“Oh, no, she said the “C” word.”
“Nobody talks about that. It is so controversial.”
Oh, no! Here she comes! She is going to talk about it! Ahh!
Yep here I am. And I am here to say, loud and proud that I co-sleep with my kids and I am not ashamed of it. I may be exhausted, but I am not ashamed. And, I am probably not as exhausted as you think. Well, maybe. Honestly, it depends on the night.
Hilariously, sometimes I end up in bed with all three kids while the hubby sleeps in one of their beds. Sometimes I end up on the couch with just one or two or all three of them. One time I even slept on the ottoman because the three kiddies wanted to sleep on the couch, but all desired to be “close” to me. Ridiculous, right? Wrong. There is nothing ridiculous about me doing what I need to do to get everyone in the family the most and best sleep possible. Well, everyone except me? Confused yet? Me too. ALL. OF. THE. TIME. Maybe my lack of sleep is to blame! Ha!
Actually, I blame my typical confused state on the lack of quality sleep that I get, although I should just probably blame it on parenthood in general. It is pretty funny though, how two or even just one hour of uninterrupted sleep, feels amazing. I guess this is the new normal when you choose to co-sleep.
Be sure to hear this though — I am not, in the least, telling anyone to co-sleep with their children if it something that their pediatrician has warned against or if it is something that they don’t feel comfortable with, and especially not if their child is an infant. For an infant, as the American Academy of Pediatrics suggests, “the safest sleep environment for them is to be in a crib or bassinet in the parent’s room for the first 6 months to a year”.
So… let’s get back to it — the topic of co-sleeping with your non-infant aged children. Some of you are probably thinking, why in the heck would an adult want to share a bed with their noisy breathing, periodic sleep talking, body moving children. Well, some wouldn’t and some don’t, but me, I do.
Maybe it is my personality and/or the fact that I slept on the floor of my parents’ room until an embarrassing age, but I “get it;” I understand my children’s desire to want to be near me. Sleeping by myself or with my husband is just not as important to me as meeting my children’s need for night-time comfort and a sense of security.
Yes — security is what I believe they feel that they receive when they lay next to me in bed. It is always comfortable to be physically close to those we love. Think about it…we love the smell of our husband’s cologne when he walks by, we can’t let a toddler hand come within 2 feet of our hand without wanting to hold it. We all love to hear our children breathe and we can’t help ourselves from wanting to look into their eyes and imagine all learning taking place behind those eyes.

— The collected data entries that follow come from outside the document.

Lemma ROL64_interleaved_rel x w n :
  0 < n < 64 -> inter_rel x w -> inter_rel (ROL64_interleaved x n) (SPH_ROTL64 w n).
Proof.
  intros Hn. apply run_rol_inter. revert n Hn. apply rol_table_check. vm_compute. reflexivity.
Qed.

(** ** Reading and writing lanes *)

Lemma take_drop_idx (l : list Z) (off k i : nat) :
  (i < k)%nat -> (take k (drop off l)).[i] = l.[off + i].
Proof.
  intros Hi. unfold idx. by rewrite !nth_lookup, lookup_take_lt, lookup_drop.
Qed.

Lemma load_native_take_testbit buf off k n :
  bytes buf -> 0 <= n < 8 * Z.of_nat k ->
  Z.testbit (load_native (take k (drop off buf))) n
  = Z.testbit buf.[off + Z.to_nat (n / 8)] (n `mod` 8).
Proof.
  intros Hb Hn. rewrite load_native_spec by (try lia; by apply Forall_take, Forall_drop).
  rewrite take_drop_idx; [done|].
  assert (n / 8 < Z.of_nat k) by (apply Z.div_lt_upper_bound; lia).
  pose proof (Z.div_pos n 8). lia.
Qed.

Lemma load_native_take_inw buf off k :
  bytes buf -> inw (8 * Z.of_nat k) (load_native (take k (drop off buf))).
Proof.
  intros Hb. apply (inw_mono (8 * Z.of_nat (length (take k (drop off buf))))).
  - rewrite length_take. lia.
  - apply load_native_inw. by apply Forall_take, Forall_drop.
Qed.

Lemma READ64_narrow_rel buf off :
  bytes buf -> plain_rel (READ64_narrow buf off) (READ64_wide buf off).
Proof.
  intros Hb. split_and!; [apply (load_native_take_inw _ _ 4); done..|
    apply (load_native_take_inw _ _ 8); done|].
  intros n Hn. unfold READ64_narrow, READ64_wide, sph_dec32le_aligned, sph_dec64le_aligned. cbn [lo hi].
  rewrite !load_native_take_testbit by (done || lia). split; [done|].
  replace (n + 32) with (n + 4 * 8) by lia. rewrite Z.div_add, Z.mod_add by lia.
  do 2 f_equal. pose proof (Z.div_pos n 8 ltac:(lia) ltac:(lia)). lia.
Qed.

(** [swap_step] permutes bits: [delta] says where each bit comes from. *)
Definition delta (k mask n : Z) : Z :=
  if Z.testbit mask n then n + k
  else if (k <=? n) && Z.testbit mask (n - k) then n - k else n.

Lemma swap_step_testbit k mask x n :
  (forall m, Z.testbit mask m = true -> Z.testbit mask (m - k) = false) ->
  0 < k -> inw 32 x -> inw 32 mask -> 0 <= n < 32 ->
  Z.testbit (swap_step k mask x) n = Z.testbit x (delta k mask n).
Proof.
  intros Hm Hk Hx Hw Hn. unfold swap_step, delta, u32. autorewrite with zbits.
  destruct (Z.ltb_spec n 32); [|lia]. cbn [andb].
  destruct (Z.testbit mask n) eqn:E.
  - rewrite (Hm n E). rewrite !andb_false_r, andb_true_r, xorb_false_r.
    destruct (Z.testbit x n); by destruct (Z.testbit x (n + k)).
  - rewrite andb_false_r, xorb_false_l.
    destruct (Z.leb_spec k n); cbn [andb]; [|by rewrite xorb_false_r].
    destruct (Z.testbit mask (n - k)); [|by rewrite andb_false_r, xorb_false_r].
    autorewrite with zbits. replace (n - k + k) with n by lia.
    rewrite andb_true_r. by destruct (Z.testbit x n), (Z.testbit x (n - k)).
Qed.

Lemma swap_step_inw k mask x : 0 <= k -> inw 32 x -> inw 32 (swap_step k mask x).
Proof. intros Hk Hx. unfold swap_step. auto 20 with words. Qed.

Definition mask_ok (k mask : Z) : bool :=
  bool_decide (inw 32 mask) && (0 <? k)
  && forallb (fun m => negb (Z.testbit mask m && Z.testbit mask (m - k))) (seqZ 0 32)
  && forallb (fun m => let p := delta k mask m in (0 <=? p) && (p <? 32)) (seqZ 0 32).

Lemma swap_step_perm k mask x n :
  mask_ok k mask = true -> inw 32 x -> 0 <= n < 32 ->
  Z.testbit (swap_step k mask x) n = Z.testbit x (delta k mask n)
  /\ 0 <= delta k mask n < 32 /\ inw 32 (swap_step k mask x).
Proof.
  intros Hok Hx Hn. unfold mask_ok in Hok.
  rewrite !andb_true_iff, bool_decide_eq_true, Z.ltb_lt, !forallb_forall in Hok.
  destruct Hok as (((Hw & Hk) & Hm) & Hd).
  assert (In n (seqZ 0 32)) as Hi by (apply list_elem_of_In, elem_of_seqZ; lia).
  split_and!.
  - apply swap_step_testbit; try done. intros m E.
    destruct (decide (0 <= m < 32)) as [Hm'|Hm'].
    + specialize (Hm m ltac:(apply list_elem_of_In, elem_of_seqZ; lia)).
      rewrite E in Hm. by apply negb_true_iff in Hm.
    + destruct (decide (m < 0)); [by rewrite Z.testbit_neg_r in E by lia|].
      rewrite (inw_testbit 32) in E by (done || lia). done.
  - specialize (Hd n Hi). cbv zeta in Hd. lia.
  - specialize (Hd n Hi). cbv zeta in Hd. lia.
  - apply swap_step_inw; [lia|done].
Qed.

(** The four steps in each direction. *)
Definition spread (w : Z) : Z :=
  swap_step 8 0x0000FF00 (swap_step 4 0x00F000F0 (swap_step 2 0x0C0C0C0C (swap_step 1 0x22222222 w))).
Definition unspread (w : Z) : Z :=
  swap_step 1 0x22222222 (swap_step 2 0x0C0C0C0C (swap_step 4 0x00F000F0 (swap_step 8 0x0000FF00 w))).

Ltac swap_perm :=
  repeat match goal with |- context [Z.testbit (swap_step ?k ?m ?x) ?n] =>
    let E := fresh in let Hd := fresh in let Hi := fresh in
    destruct (swap_step_perm k m x n) as (E & Hd & Hi);
      [reflexivity | repeat (apply swap_step_inw; [lia|]); assumption | assumption | rewrite E; clear E Hi] end.

Lemma forall_32 (P : Z -> bool) :
  forallb P (seqZ 0 32) = true -> forall n, 0 <= n < 32 -> P n = true.
Proof. rewrite forallb_forall. intros H n Hn. apply H, list_elem_of_In, elem_of_seqZ. lia. Qed.

Lemma spread_testbit w n :
  inw 32 w -> 0 <= n < 32 ->
  Z.testbit (spread w) n = Z.testbit w (if n <? 16 then 2 * n else 2 * (n - 16) + 1).
Proof.
  intros Hw Hn. unfold spread. swap_perm. f_equal.
  repeat match goal with H : 0 <= delta _ _ _ < 32 |- _ => clear H end.
  apply Z.eqb_eq. revert n Hn.
  apply forall_32. vm_compute. reflexivity.
Qed.

Lemma unspread_testbit w n :
  inw 32 w -> 0 <= n < 32 ->
  Z.testbit (unspread w) n = Z.testbit w (if Z.even n then n / 2 else 16 + n / 2).
Proof.
  intros Hw Hn. unfold unspread. swap_perm. f_equal.
  repeat match goal with H : 0 <= delta _ _ _ < 32 |- _ => clear H end.
  apply Z.eqb_eq. revert n Hn.
  apply forall_32. vm_compute. reflexivity.
Qed.

Lemma spread_inw w : inw 32 w -> inw 32 (spread w).
Proof. intros. by repeat (apply swap_step_inw; [lia|]). Qed.
Lemma unspread_inw w : inw 32 w -> inw 32 (unspread w).
Proof. intros. by repeat (apply swap_step_inw; [lia|]). Qed.

Lemma swap_halves_testbit x n :
  inw 32 (lo x) -> inw 32 (hi x) -> 0 <= n < 32 ->
  Z.testbit (lo (swap_halves x)) n = (if n <? 16 then Z.testbit (lo x) n else Z.testbit (hi x) (n - 16))
  /\ Z.testbit (hi (swap_halves x)) n = (if n <? 16 then Z.testbit (lo x) (n + 16) else Z.testbit (hi x) n).
Proof.
  intros Hl Hh Hn. unfold swap_halves. change SPH_T32 with u32. cbn [lo hi]. unfold u32.
  change 0xFFFF0000 with (Z.ones 16 << 16). autorewrite with zbits.
  rewrite !(Z.testbit_ones 16) by lia.
  replace (n + 16 - 16) with n by lia.
  split; split_ltb; cbn [andb];
    repeat match goal with |- context [Z.testbit ?a ?b] => destruct (Z.testbit a b) end; done.
Qed.

Lemma swap_halves_inw x :
  inw 32 (lo x) -> inw 32 (hi x) -> inw 32 (lo (swap_halves x)) /\ inw 32 (hi (swap_halves x)).
Proof. intros. unfold swap_halves. change SPH_T32 with u32. cbn [lo hi]. split; auto 20 with words. Qed.

Lemma INTERLEAVE_rel x w : plain_rel x w -> inter_rel (INTERLEAVE x) w.
Proof.
  intros (A1 & A2 & A3 & A4). unfold INTERLEAVE. cbv zeta.
  fold (spread (lo x)) (spread (hi x)). set (y := Narrow (spread (lo x)) (spread (hi x))).
  destruct (swap_halves_inw y) as [B1 B2]; [by apply spread_inw..|].
  split_and!; try done. intros n Hn.
  destruct (swap_halves_testbit y n) as [-> ->]; [by apply spread_inw..|done|].
  cbn [y lo hi]. destruct (Z.ltb_spec n 16).
  - rewrite !spread_testbit by (done || lia).
    destruct (Z.ltb_spec n 16), (Z.ltb_spec (n + 16) 16); try lia.
    destruct (A4 (2 * n)) as [-> _]; [lia|]. destruct (A4 (2 * (n + 16 - 16) + 1)) as [-> _]; [lia|].
    split; [done|f_equal; lia].
  - rewrite !spread_testbit by (done || lia).
    destruct (Z.ltb_spec n 16), (Z.ltb_spec (n - 16) 16); try lia.
    destruct (A4 (2 * (n - 16))) as [_ ->]; [lia|]. destruct (A4 (2 * (n - 16) + 1)) as [_ ->]; [lia|].
    split; f_equal; lia.
Qed.

Lemma UNINTERLEAVE_rel x w : inter_rel x w -> plain_rel (UNINTERLEAVE x) w.
Proof.
  intros (A1 & A2 & A3 & A4). unfold UNINTERLEAVE. cbv zeta.
  destruct (swap_halves_inw x A1 A2) as [B1 B2].
  fold (unspread (lo (swap_halves x))) (unspread (hi (swap_halves x))).
  split_and!; [by apply unspread_inw..|done|]. intros n Hn. cbn [lo hi].
  rewrite !unspread_testbit by done.
  pose proof (Zmod_even n) as Hmod. pose proof (Z.div_mod n 2 ltac:(lia)) as Hdm.
  destruct (Z.even n); (destruct (swap_halves_testbit x (n / 2) A1 A2) as [E1 E2]; [lia|]);
    (destruct (swap_halves_testbit x (16 + n / 2) A1 A2) as [E3 E4]; [lia|]).
  - rewrite E1, E2. destruct (Z.ltb_spec (n / 2) 16); [|lia].
    destruct (A4 (n / 2)) as [-> _]; [lia|]. destruct (A4 (n / 2 + 16)) as [-> _]; [lia|].
    split; f_equal; lia.
  - rewrite E3, E4. destruct (Z.ltb_spec (16 + n / 2) 16); [lia|].
    destruct (A4 (16 + n / 2 - 16)) as [_ ->]; [lia|]. destruct (A4 (16 + n / 2)) as [_ ->]; [lia|].
    split; f_equal; lia.
Qed.

Lemma u8_shiftr_ext v w k j :
  0 <= k -> 0 <= j -> (forall n, 0 <= n < 8 -> Z.testbit v (n + k) = Z.testbit w (n + j)) ->
  u8 (v >> k) = u8 (w >> j).
Proof.
  intros Hk Hj H. apply (inw_ext 8); [apply u8_inw..|]. intros n Hn. unfold u8.
  autorewrite with zbits. by rewrite H.
Qed.

Lemma enc_pair x w :
  plain_rel x w -> sph_enc32le_aligned (lo x) ++ sph_enc32le_aligned (hi x) = sph_enc64le_aligned w.
Proof.
  intros (A1 & A2 & A3 & A4). unfold sph_enc32le_aligned, sph_enc64le_aligned, store_native.
  change (seq 0 8) with (seq 0 4 ++ map (Nat.add 4) (seq 0 4)). rewrite map_app, map_map. f_equal.
  - apply map_ext_in. intros i Hi%in_seq. apply u8_shiftr_ext; [lia..|]. intros n Hn. apply A4. lia.
  - apply map_ext_in. intros i Hi%in_seq. apply u8_shiftr_ext; [lia..|]. intros n Hn.
    destruct (A4 (n + 8 * Z.of_nat i)) as [_ ->]; [lia|]. f_equal. lia.
Qed.

Lemma flat_map_cells st w :
  Forall2 plain_rel st w ->
  flat_map sph_enc32le_aligned (cells st) = flat_map sph_enc64le_aligned w.
Proof.
  induction 1 as [|x y st w Hx H IH]; [done|]. unfold cells. cbn [flat_map].
  rewrite flat_map_app. fold (cells st). rewrite IH. f_equal.
  cbn [flat_map]. rewrite app_nil_r. by apply enc_pair.
Qed.

Lemma length_cells st : length (cells st) = (2 * length st)%nat.
Proof. induction st as [|x st IH]; [done|]. cbn [cells flat_map]. rewrite length_app.
  fold (cells st). rewrite IH. cbn. lia. Qed.

Lemma OUTPUT_narrow_rel st w d :
  length st = 25%nat -> Forall2 plain_rel st w -> (d <= 64)%nat -> OUTPUT_narrow st d = OUTPUT_wide w d.
Proof.
  intros Hl H Hd. assert (length w = 25%nat) as Hw by (by rewrite <- (Forall2_length H)).
  unfold OUTPUT_narrow, OUTPUT_wide.
  pose proof (Nat.div_mod_eq (d + 7) 8). pose proof (Nat.mod_upper_bound (d + 7) 8 ltac:(lia)).
  pose proof (Nat.div_mod_eq (d + 3) 4). pose proof (Nat.mod_upper_bound (d + 3) 4 ltac:(lia)).
  rewrite !flat_map_idx_take by (rewrite ?length_cells; lia).
  rewrite (flat_map_app_take sph_enc64le_aligned 8), (flat_map_app_take sph_enc32le_aligned 4)
    by (rewrite ?length_cells; try lia; intros; apply length_store_native).
  by rewrite (flat_map_cells st w).
Qed.

Lemma RC_tables_check :
  forallb (fun i =>
    let n := nth i RC_narrow (Narrow 0 0) in let v := nth i RC_interleaved (Narrow 0 0) in
    let w := nth i RC_wide 0 in
    forallb (fun x => (0 <=? x) && (x <? 2 ^ 32)) [lo n; hi n; lo v; hi v]
    && ((0 <=? w) && (w <? 2 ^ 64))
    && forallb (fun k => eqb (Z.testbit (lo n) k) (Z.testbit w k)
                 && eqb (Z.testbit (hi n) k) (Z.testbit w (k + 32))
                 && eqb (Z.testbit (lo v) k) (Z.testbit w (2 * k))
                 && eqb (Z.testbit (hi v) k) (Z.testbit w (2 * k + 1))) (seqZ 0 32)) (seq 0 24) = true.
Proof. vm_compute. reflexivity. Qed.

Lemma RC_rel :
  Forall2 plain_rel RC_narrow RC_wide /\ Forall2 inter_rel RC_interleaved RC_wide.
Proof.
  pose proof RC_tables_check as H. rewrite forallb_forall in H.
  assert (forall i, (i < 24)%nat -> plain_rel (nth i RC_narrow (Narrow 0 0)) (nth i RC_wide 0)
    /\ inter_rel (nth i RC_interleaved (Narrow 0 0)) (nth i RC_wide 0)) as Hi.
  { intros i Hi. specialize (H i ltac:(apply in_seq; lia)). cbv zeta in H.
    rewrite !andb_true_iff, !forallb_forall in H. destruct H as ((H1 & H2) & H3).
    assert (forall x, In x [lo (nth i RC_narrow (Narrow 0 0)); hi (nth i RC_narrow (Narrow 0 0));
      lo (nth i RC_interleaved (Narrow 0 0)); hi (nth i RC_interleaved (Narrow 0 0))] -> inw 32 x) as H4.
    { intros x Hx. specialize (H1 x Hx). unfold inw. lia. }
    assert (forall k, 0 <= k < 32 -> In k (seqZ 0 32)) as H5
      by (intros; apply list_elem_of_In, elem_of_seqZ; lia).
    split; (split_and!; [apply H4; cbn; tauto..|unfold inw; lia|]); intros k Hk;
      specialize (H3 k (H5 k Hk)); rewrite !andb_true_iff, !eqb_true_iff in H3; tauto. }
  split; apply Forall2_same_length_lookup_2; try done; intros i x y Hx Hy;
    pose proof (lookup_lt_Some _ _ _ Hx) as Hlt; cbn in Hlt;
    destruct (Hi i Hlt) as [Hp Hq]; rewrite !nth_lookup, Hy in Hp, Hq.
  - by rewrite Hx in Hp.
  - by rewrite Hx in Hq.
Qed.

Think about it. Throughout our lives and our days, we use our five senses — sight, taste, touch, smell and hearing — to make sense of the world around us, which allows for us to plan how to navigate it. Kids are no different. They are using their senses to decipher this world and to find their level of comfort inside of it. When children surround themselves, at their most vulnerable time — sleep time — with familiar sights, sounds, tastes, touches and smells, they are ensuring themselves a sense of safety and happiness.
So yes, I co-sleep with my kids and I am not ashamed of it. I may be exhausted, but I am not ashamed. Why in the world would I be ashamed of the fact that I am meeting my children’s needs in a healthy age-appropriate way? You’re right, I shouldn’t be and so I am not. And, yes, since some of you may be wondering, I do know when my children will be too old to be sleeping with Mommy and/or Daddy and we will stop co-sleeping when it gets to that point.
According to Naomi de la Torres, author or “Six Benefits of Co-Sleeping with Your Children” posted on SheKnows, “research has shown that children who co-sleep with their parents have increased self-esteem, increased independence, experience less behavioral problems, are less prone to peer pressure and report more happiness and general satisfaction with life”. The fact that my open-mindedness and flexibility with our sleeping arrangements promotes happiness for my children is reason enough to do it.
Still, do you know what is reason enough not to co-sleep? If your current, non-co-sleeping arrangement promotes happiness for you and/or your children. If that is the case for you, then you are one lucky duck and I admire you.
No judgment here, either way…only honest dialogue on a ridiculously controversial topic.